• HOW TO COMPLETE THIS TASK: Write out the records below once more, exactly as they stand.

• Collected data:
(* ===== verification/GoRefs.v ===== *)
(** * lang/golang: references and type expressions

    [src/lang/golang/refs.go], [refconv.go] and [typestring.go]: spelling a
    type as text for a reader, as a reference for the backend, and reading
    both notations authors use back into references.

    Constructors allocate, so what builds a reference runs in the memory of
    [EmitBuilder].  A reference that may be nil is an option; an embed of an
    anonymous struct without a type, which no frontend produces, is left out
    of the lifted list. *)

From S2P Require Import Prelude GoStrings Position Meta Directive Unicode FilePath Imports Manifest Node NodeQueries Emit EmitSlots EmitCtors GoIdents GoQuote GoTypes GoSignatures GoEmbed EmitBuilder.

Local Open Scope string_scope.
Local Open Scope nat_scope.
Local Open Scope list_scope.

(** ** [refconv.go] *)

Definition alloc {A} (f : pointer → A) : builder.M A := p ← builder.new; mret (f p).

Definition base_with_origin (r : TypeRef) (b : emit.BaseEmit) : emit.BaseEmit :=
  emit.MkBase (emit.ref b) (emit.SourcePos b) (emit.DocLines b) (emit.DirectiveList b) (Some (NTypeRef r))
    (emit.SetByName b) (emit.OutputTagName b).

Definition setOrigin (ref : emit.Ref) (r : TypeRef) : emit.Ref :=
  match ref with
  | emit.RBuiltinRef b n => emit.RBuiltinRef (base_with_origin r b) n
  | emit.RExternalRef b p n a => emit.RExternalRef (base_with_origin r b) p n a
  | emit.RCompositeRef b c => emit.RCompositeRef (base_with_origin r b) c
  | emit.RTypeRef b t a => emit.RTypeRef (base_with_origin r b) t a
  end.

• WRITTEN REPLY:
(* ===== verification/GoRefs.v ===== *)
(** * lang/golang: references and type expressions

    [src/lang/golang/refs.go], [refconv.go] and [typestring.go]: spelling a
    type as text for a reader, as a reference for the backend, and reading
    both notations authors use back into references.

    Constructors allocate, so what builds a reference runs in the memory of
    [EmitBuilder].  A reference that may be nil is an option; an embed of an
    anonymous struct without a type, which no frontend produces, is left out
    of the lifted list. *)

From S2P Require Import Prelude GoStrings Position Meta Directive Unicode FilePath Imports Manifest Node NodeQueries Emit EmitSlots EmitCtors GoIdents GoQuote GoTypes GoSignatures GoEmbed EmitBuilder.

Local Open Scope string_scope.
Local Open Scope nat_scope.
Local Open Scope list_scope.

(** ** [refconv.go] *)

Definition alloc {A} (f : pointer → A) : builder.M A := p ← builder.new; mret (f p).

Definition base_with_origin (r : TypeRef) (b : emit.BaseEmit) : emit.BaseEmit :=
  emit.MkBase (emit.ref b) (emit.SourcePos b) (emit.DocLines b) (emit.DirectiveList b) (Some (NTypeRef r))
    (emit.SetByName b) (emit.OutputTagName b).

Definition setOrigin (ref : emit.Ref) (r : TypeRef) : emit.Ref :=
  match ref with
  | emit.RBuiltinRef b n => emit.RBuiltinRef (base_with_origin r b) n
  | emit.RExternalRef b p n a => emit.RExternalRef (base_with_origin r b) p n a
  | emit.RCompositeRef b c => emit.RCompositeRef (base_with_origin r b) c
  | emit.RTypeRef b t a => emit.RTypeRef (base_with_origin r b) t a
  end.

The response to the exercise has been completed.